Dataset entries
- Opening Delimiter -
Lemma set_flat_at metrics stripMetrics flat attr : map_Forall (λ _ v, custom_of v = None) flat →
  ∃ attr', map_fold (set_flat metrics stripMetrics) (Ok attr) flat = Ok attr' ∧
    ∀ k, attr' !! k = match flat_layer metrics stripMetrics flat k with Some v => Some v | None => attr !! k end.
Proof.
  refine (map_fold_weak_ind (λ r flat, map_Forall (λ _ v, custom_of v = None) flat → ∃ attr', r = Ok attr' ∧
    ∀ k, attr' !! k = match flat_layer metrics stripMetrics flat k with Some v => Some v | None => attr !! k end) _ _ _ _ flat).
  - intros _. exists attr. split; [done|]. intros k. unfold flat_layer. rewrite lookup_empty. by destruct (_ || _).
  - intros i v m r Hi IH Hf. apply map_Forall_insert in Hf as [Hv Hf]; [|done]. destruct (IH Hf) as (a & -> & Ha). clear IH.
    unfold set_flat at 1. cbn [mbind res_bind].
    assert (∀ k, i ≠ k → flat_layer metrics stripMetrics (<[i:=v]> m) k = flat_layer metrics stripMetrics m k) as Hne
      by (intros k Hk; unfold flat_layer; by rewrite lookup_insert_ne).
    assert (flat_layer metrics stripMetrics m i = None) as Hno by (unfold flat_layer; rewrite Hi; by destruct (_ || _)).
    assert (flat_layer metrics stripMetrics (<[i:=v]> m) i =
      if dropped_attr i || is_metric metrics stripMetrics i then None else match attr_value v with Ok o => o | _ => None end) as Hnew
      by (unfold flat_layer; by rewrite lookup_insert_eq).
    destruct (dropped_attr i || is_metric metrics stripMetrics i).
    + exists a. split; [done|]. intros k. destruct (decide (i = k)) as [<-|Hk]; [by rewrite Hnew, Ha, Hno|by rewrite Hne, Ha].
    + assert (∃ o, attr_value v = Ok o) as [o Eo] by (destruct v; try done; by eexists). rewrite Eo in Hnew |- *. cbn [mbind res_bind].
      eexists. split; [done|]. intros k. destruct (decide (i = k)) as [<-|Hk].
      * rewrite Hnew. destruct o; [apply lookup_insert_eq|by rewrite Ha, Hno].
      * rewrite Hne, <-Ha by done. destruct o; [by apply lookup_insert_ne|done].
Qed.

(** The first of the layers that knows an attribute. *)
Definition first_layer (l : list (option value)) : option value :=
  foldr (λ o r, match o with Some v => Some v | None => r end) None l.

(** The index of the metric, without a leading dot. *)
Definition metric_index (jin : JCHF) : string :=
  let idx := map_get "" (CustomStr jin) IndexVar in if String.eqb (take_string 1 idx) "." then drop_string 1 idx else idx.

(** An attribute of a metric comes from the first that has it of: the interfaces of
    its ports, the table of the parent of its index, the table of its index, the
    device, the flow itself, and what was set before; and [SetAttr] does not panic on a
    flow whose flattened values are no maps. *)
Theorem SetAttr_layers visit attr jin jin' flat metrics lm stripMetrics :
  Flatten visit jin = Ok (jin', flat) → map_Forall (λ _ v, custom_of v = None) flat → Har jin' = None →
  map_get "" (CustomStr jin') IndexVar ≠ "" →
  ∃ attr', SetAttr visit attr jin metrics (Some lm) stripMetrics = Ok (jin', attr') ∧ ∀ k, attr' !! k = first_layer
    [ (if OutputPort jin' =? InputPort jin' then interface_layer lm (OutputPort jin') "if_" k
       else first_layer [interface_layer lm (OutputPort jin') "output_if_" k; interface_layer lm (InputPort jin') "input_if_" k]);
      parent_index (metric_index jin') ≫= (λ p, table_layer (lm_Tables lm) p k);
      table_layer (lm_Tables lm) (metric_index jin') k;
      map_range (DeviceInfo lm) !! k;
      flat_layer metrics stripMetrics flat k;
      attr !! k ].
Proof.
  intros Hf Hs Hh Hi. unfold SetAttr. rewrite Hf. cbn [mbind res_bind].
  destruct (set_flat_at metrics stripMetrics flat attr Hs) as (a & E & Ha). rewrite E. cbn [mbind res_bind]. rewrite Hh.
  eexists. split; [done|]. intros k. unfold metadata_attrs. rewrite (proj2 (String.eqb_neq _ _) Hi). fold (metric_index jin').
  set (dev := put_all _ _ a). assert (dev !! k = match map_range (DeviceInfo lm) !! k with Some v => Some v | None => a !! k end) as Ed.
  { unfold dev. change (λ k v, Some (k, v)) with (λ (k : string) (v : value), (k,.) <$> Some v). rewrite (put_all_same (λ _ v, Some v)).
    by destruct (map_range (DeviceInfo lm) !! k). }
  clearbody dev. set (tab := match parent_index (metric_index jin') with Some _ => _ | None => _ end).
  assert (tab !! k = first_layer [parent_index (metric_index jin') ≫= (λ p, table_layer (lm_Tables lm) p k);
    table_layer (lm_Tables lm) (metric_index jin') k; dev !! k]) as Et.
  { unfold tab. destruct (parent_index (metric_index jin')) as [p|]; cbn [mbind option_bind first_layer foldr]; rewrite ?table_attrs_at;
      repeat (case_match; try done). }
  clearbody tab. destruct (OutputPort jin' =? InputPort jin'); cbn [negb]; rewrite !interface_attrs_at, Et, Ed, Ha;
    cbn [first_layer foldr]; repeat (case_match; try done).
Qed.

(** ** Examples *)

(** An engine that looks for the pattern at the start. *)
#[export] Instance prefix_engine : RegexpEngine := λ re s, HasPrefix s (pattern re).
- Closing Delimiter -
An exact repeat of the lines from the one containing "cbn [first_layer foldr];" through the final line above, both included, is the whole answer.

    cbn [first_layer foldr]; repeat (case_match; try done).
Qed.

(** ** Examples *)

(** An engine that looks for the pattern at the start. *)
#[export] Instance prefix_engine : RegexpEngine := λ re s, HasPrefix s (pattern re).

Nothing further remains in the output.